L'après-midi était déjà bien engagé , il s'annonçait extraordinairement morne , étiré , lamentable et dépressif ; une inspiration bienheureuse m'a poussée à saisir boite d'allumettes et sécateur , et j'ai passé plusieurs heures à brûler des branches jusqu'à la nuit , il y en avait un tas énorme qui encombrait tout le fond du jardin , ronces , résidus de la taille de la haie d'ifs , ( je déteste les haies toutes droites, mais je ne me sens pas voix au chapitre , trop fatigant de discuter ) lauriers ... ça a fait un super feu , et ce soir le tas s'est réduit à presque rien . Je ne sais pas si ça vient de ce que j'avais tiré au Yi-King juste avant , et j'étais tombée sur " Li" , le feu ... là il est neuf heures moins le quart et ça rougeoie encore - non , je ne suis pas imprudente , il n'y avait pas , il n'y a pas le moindre souffle de vent .

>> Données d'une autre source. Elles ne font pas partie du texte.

(* ===== verification/Text.v ===== *)
(** * Text: the string operations of JavaScript the services use

    A JavaScript string is modelled as a sequence of 8-bit characters (a
    [string]); case mapping is the ASCII one and white space is the set that
    [trim] and [\s] share on these characters.  The loops over characters are
    written on [list ascii]; [chars] and [str] convert. *)

From Stdlib Require Import ZArith Lia Ascii String.
From stdpp Require Import base list sets strings.
From S2P Require Import Prelude.

Abbreviation chars := list_ascii_of_string.
Abbreviation str := string_of_list_ascii.

Definition code (c : ascii) : Z := Z.of_nat (nat_of_ascii c).

(** Decidable character classes. *)
Definition is_ws (c : ascii) : bool :=
  ((9 <=? code c) && (code c <=? 13)) || (code c =? 32) || (code c =? 160).
Definition is_digit (c : ascii) : bool := (48 <=? code c) && (code c <=? 57).
Definition is_upper (c : ascii) : bool := (65 <=? code c) && (code c <=? 90).
Definition is_lower (c : ascii) : bool := (97 <=? code c) && (code c <=? 122).
Definition is_alnum (c : ascii) : bool := is_digit c || is_upper c || is_lower c.

Definition char_lower (c : ascii) : ascii :=
  if is_upper c then ascii_of_nat (nat_of_ascii c + 32) else c.
Definition char_upper (c : ascii) : ascii :=
  if is_lower c then ascii_of_nat (nat_of_ascii c - 32) else c.

Definition js_length (s : string) : Z := Z.of_nat (String.length s).
Definition map_chars (f : ascii → ascii) (s : string) : string := str (f <$> chars s).
Definition toLowerCase : string → string := map_chars char_lower.
Definition toUpperCase : string → string := map_chars char_upper.
Definition filter_chars (p : ascii → bool) (s : string) : string :=
  str (List.filter p (chars s)).

Fixpoint drop_while (p : ascii → bool) (l : list ascii) : list ascii :=
  match l with
  | [] => []
  | c :: l' => if p c then drop_while p l' else l
  end.
Definition trim_chars (l : list ascii) : list ascii :=
  rev (drop_while is_ws (rev (drop_while is_ws l))).
Definition js_trim (s : string) : string := str (trim_chars (chars s)).

(** [s.split(c)] for a one-character separator, and [parts.join(c)]. *)
Fixpoint split_chars (c : ascii) (l : list ascii) : list (list ascii) :=
  match l with
  | [] => [[]]
  | x :: l' =>
      if bool_decide (x = c) then [] :: split_chars c l'
      else match split_chars c l' with
           | h :: t => (x :: h) :: t
           | [] => [[x]]
           end
  end.
Definition js_split (c : ascii) (s : string) : list string :=
  str <$> split_chars c (chars s).
Fixpoint join_chars (c : ascii) (ls : list (list ascii)) : list ascii :=
  match ls with
  | [] => []
  | [l] => l
  | l :: ls' => l ++ c :: join_chars c ls'
  end.
Definition js_join (c : ascii) (ls : list string) : string :=
  str (join_chars c (chars <$> ls)).

Definition starts_with (p s : string) : bool := String.prefix p s.
Fixpoint includes (p s : string) : bool :=
  String.prefix p s || match s with
                       | EmptyString => false
                       | String _ s' => includes p s'
                       end.
Definition ends_with (p s : string) : bool :=
  String.prefix (str (rev (chars p))) (str (rev (chars s))).

(** [s.replace(p, r)] with a string pattern: the first occurrence only. *)
Fixpoint replace_first (p r s : string) : string :=
  if String.prefix p s
  then (r +:+ String.substring (String.length p) (String.length s) s)
  else match s with
       | EmptyString => EmptyString
       | String c s' => String c (replace_first p r s')
       end.

Declare Scope js_scope.
Delimit Scope js_scope with js.

(** [a || b] on strings: the empty string is falsy. *)
Definition truthy (s : string) : bool := negb (bool_decide (s = ""%string)).
Definition str_or (a b : string) : string := if truthy a then a else b.
Notation "a '||s' b" := (str_or a b) (at level 50, left associativity) : js_scope.

(** [o || d] where [o : string | undefined]. *)
Definition opt_or (o : option string) (d : string) : string :=
  match o with Some s => str_or s d | None => d end.
Definition opt_truthy (o : option string) : bool :=
  match o with Some s => truthy s | None => false end.

(** [o || null]: keep a defined, non-empty string. *)
Definition nonempty (s : string) : option string := if truthy s then Some s else None.

(** ** Lemmas *)

Lemma chars_str l : chars (str l) = l.
Proof. apply list_ascii_of_string_of_list_ascii. Qed.
Lemma str_chars s : str (chars s) = s.
Proof. apply string_of_list_ascii_of_string. Qed.
Create Rewrite HintDb text.
#[export] Hint Rewrite chars_str str_chars : text.

Lemma str_inj l1 l2 : str l1 = str l2 → l1 = l2.
Proof. intros H. by rewrite <-(chars_str l1), H, chars_str. Qed.

Lemma truthy_true s : truthy s = true ↔ s ≠ ""%string.
Proof. unfold truthy. rewrite negb_true_iff, bool_decide_eq_false. done. Qed.
Lemma truthy_false s : truthy s = false ↔ s = ""%string.
Proof. unfold truthy. rewrite negb_false_iff, bool_decide_eq_true. done. Qed.

Lemma str_or_truthy a b : truthy a = true → str_or a b = a.
Proof. unfold str_or. by intros ->. Qed.

Lemma split_chars_nonnil c l : split_chars c l ≠ [].
Proof. destruct l as [|x l]; simpl; [done|]. case_bool_decide; [done|]. by case_match. Qed.

(** Splitting then joining is the identity. *)
Lemma join_split_chars c l : join_chars c (split_chars c l) = l.
Proof.
  induction l as [|x l IH]; [done|]. simpl.
  pose proof (split_chars_nonnil c l) as Hn.
  case_bool_decide as E; subst.
  - simpl. rewrite IH. by destruct (split_chars c l).
  - destruct (split_chars c l) as [|h t]; [done|]. simpl in *.
    rewrite <-IH. by destruct t.
Qed.

Lemma split_chars_free c l : c ∉ l → split_chars c l = [l].
Proof.
  induction l as [|x l IH]; intros Hc; [done|]. simpl.
  rewrite bool_decide_neq by set_solver. rewrite IH by set_solver. done.
Qed.

(** Splitting at a separator met after a separator-free prefix. *)
Lemma split_chars_app c l r : c ∉ l → split_chars c (l ++ c :: r) = l :: split_chars c r.
Proof.
  induction l as [|x l IH]; intros Hc; simpl.
  - by rewrite bool_decide_true.
  - rewrite bool_decide_neq by set_solver. rewrite IH by set_solver. done.
Qed.

(** Joining separator-free parts then splitting gives the parts back. *)
Lemma split_join_chars c ls :
  ls ≠ [] → Forall (λ l, c ∉ l) ls → split_chars c (join_chars c ls) = ls.
Proof.
  induction ls as [|l ls IH]; intros Hn Hf; [done|].
  apply Forall_cons in Hf as [Hl Hf]. destruct ls as [|l' ls].
  - simpl. by apply split_chars_free.
  - change (join_chars c (l :: l' :: ls)) with (l ++ c :: join_chars c (l' :: ls)).
    rewrite split_chars_app by done. by rewrite IH.
Qed.

Lemma drop_while_all p l : Forall (λ c, p c = true) l → drop_while p l = [].
Proof. induction 1 as [|c l Hc _ IH]; simpl; [done|]. by rewrite Hc. Qed.
Lemma drop_while_none p c l : p c = false → drop_while p (c :: l) = c :: l.
Proof. simpl. by intros ->. Qed.
Lemma drop_while_sub p l c : c ∈ drop_while p l → c ∈ l.
Proof. induction l as [|x l IH]; simpl; [done|]. case_match; set_solver. Qed.

Lemma trim_chars_sub l c : c ∈ trim_chars l → c ∈ l.
Proof.
  unfold trim_chars. rewrite list_elem_of_In, <-in_rev, <-list_elem_of_In.
  intros H%drop_while_sub. rewrite list_elem_of_In, <-in_rev, <-list_elem_of_In in H.
  by eapply drop_while_sub.
Qed.

(** A text without white space is its own trim. *)
Lemma trim_chars_id l : Forall (λ c, is_ws c = false) l → trim_chars l = l.
Proof.
  intros Hf. unfold trim_chars.
  assert (Hid : ∀ l, Forall (λ c, is_ws c = false) l → drop_while is_ws l = l).
  { intros l' [|c l'' Hc _]; [done|]. by apply drop_while_none. }
  rewrite (Hid l Hf), Hid; [apply rev_involutive|]. by apply List.Forall_rev.
Qed.

Lemma append_assoc_s (a b c : string) : (a +:+ b) +:+ c = a +:+ (b +:+ c).
Proof. induction a as [|x a IH]; [done|]. exact (f_equal (String x) IH). Qed.

Lemma prefix_app p s : String.prefix p (p +:+ s) = true.
Proof.
  induction p as [|c p IH]; [by destruct s|]. simpl.
  destruct (ascii_dec c c); done.
Qed.

Lemma prefix_split p s : String.prefix p s = true → ∃ rest, s = p +:+ rest.
Proof.
  revert s. induction p as [|c p IH]; intros s; [by exists s|]. destruct s as [|x s]; simpl; [done|].
  destruct (ascii_dec c x) as [->|]; [|done]. intros (rest & ->)%IH. by exists rest.
Qed.

Lemma includes_prefix p s : String.prefix p s = true → includes p s = true.
Proof. intros H. destruct s; cbn [includes]; by rewrite H. Qed.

( on remarquera la placidité d'Anaïs )
et tout le temps que j'alimentais le feu , il y avait cette chanson de Julos Beaucarne qui me trottait dans la tête , j'écoutais ça dans les années soixante-dix ; c'était la première fois que je vivais dans une maison qui avait une cheminée . Je crois que c'est sur un poème d'Eluard , je connais mal la poésie française , il ne me reste qu'une mémoire approximative
je fis un feu , l'azur m'ayant abandonné
un feu pour être son ami
un feu pour m'introduire *dans la nuit de l'hiver
un feu pour vivre mieux
un feu pour vivre mieux
qu'est-ce que j'écoutais ce disque à l'époque ... * ça me semble bizarre , " introduire" , ça ne doit pas être ça ... je rechercherai ... bonne nuit à tous , je me sens un peu mélancolique ce soir parce que j'ai eu ma marraine au téléphone tout à l'heure , qui s'ennuie et déprime toute seule à l'hopital de Thonon . Quoi faire ...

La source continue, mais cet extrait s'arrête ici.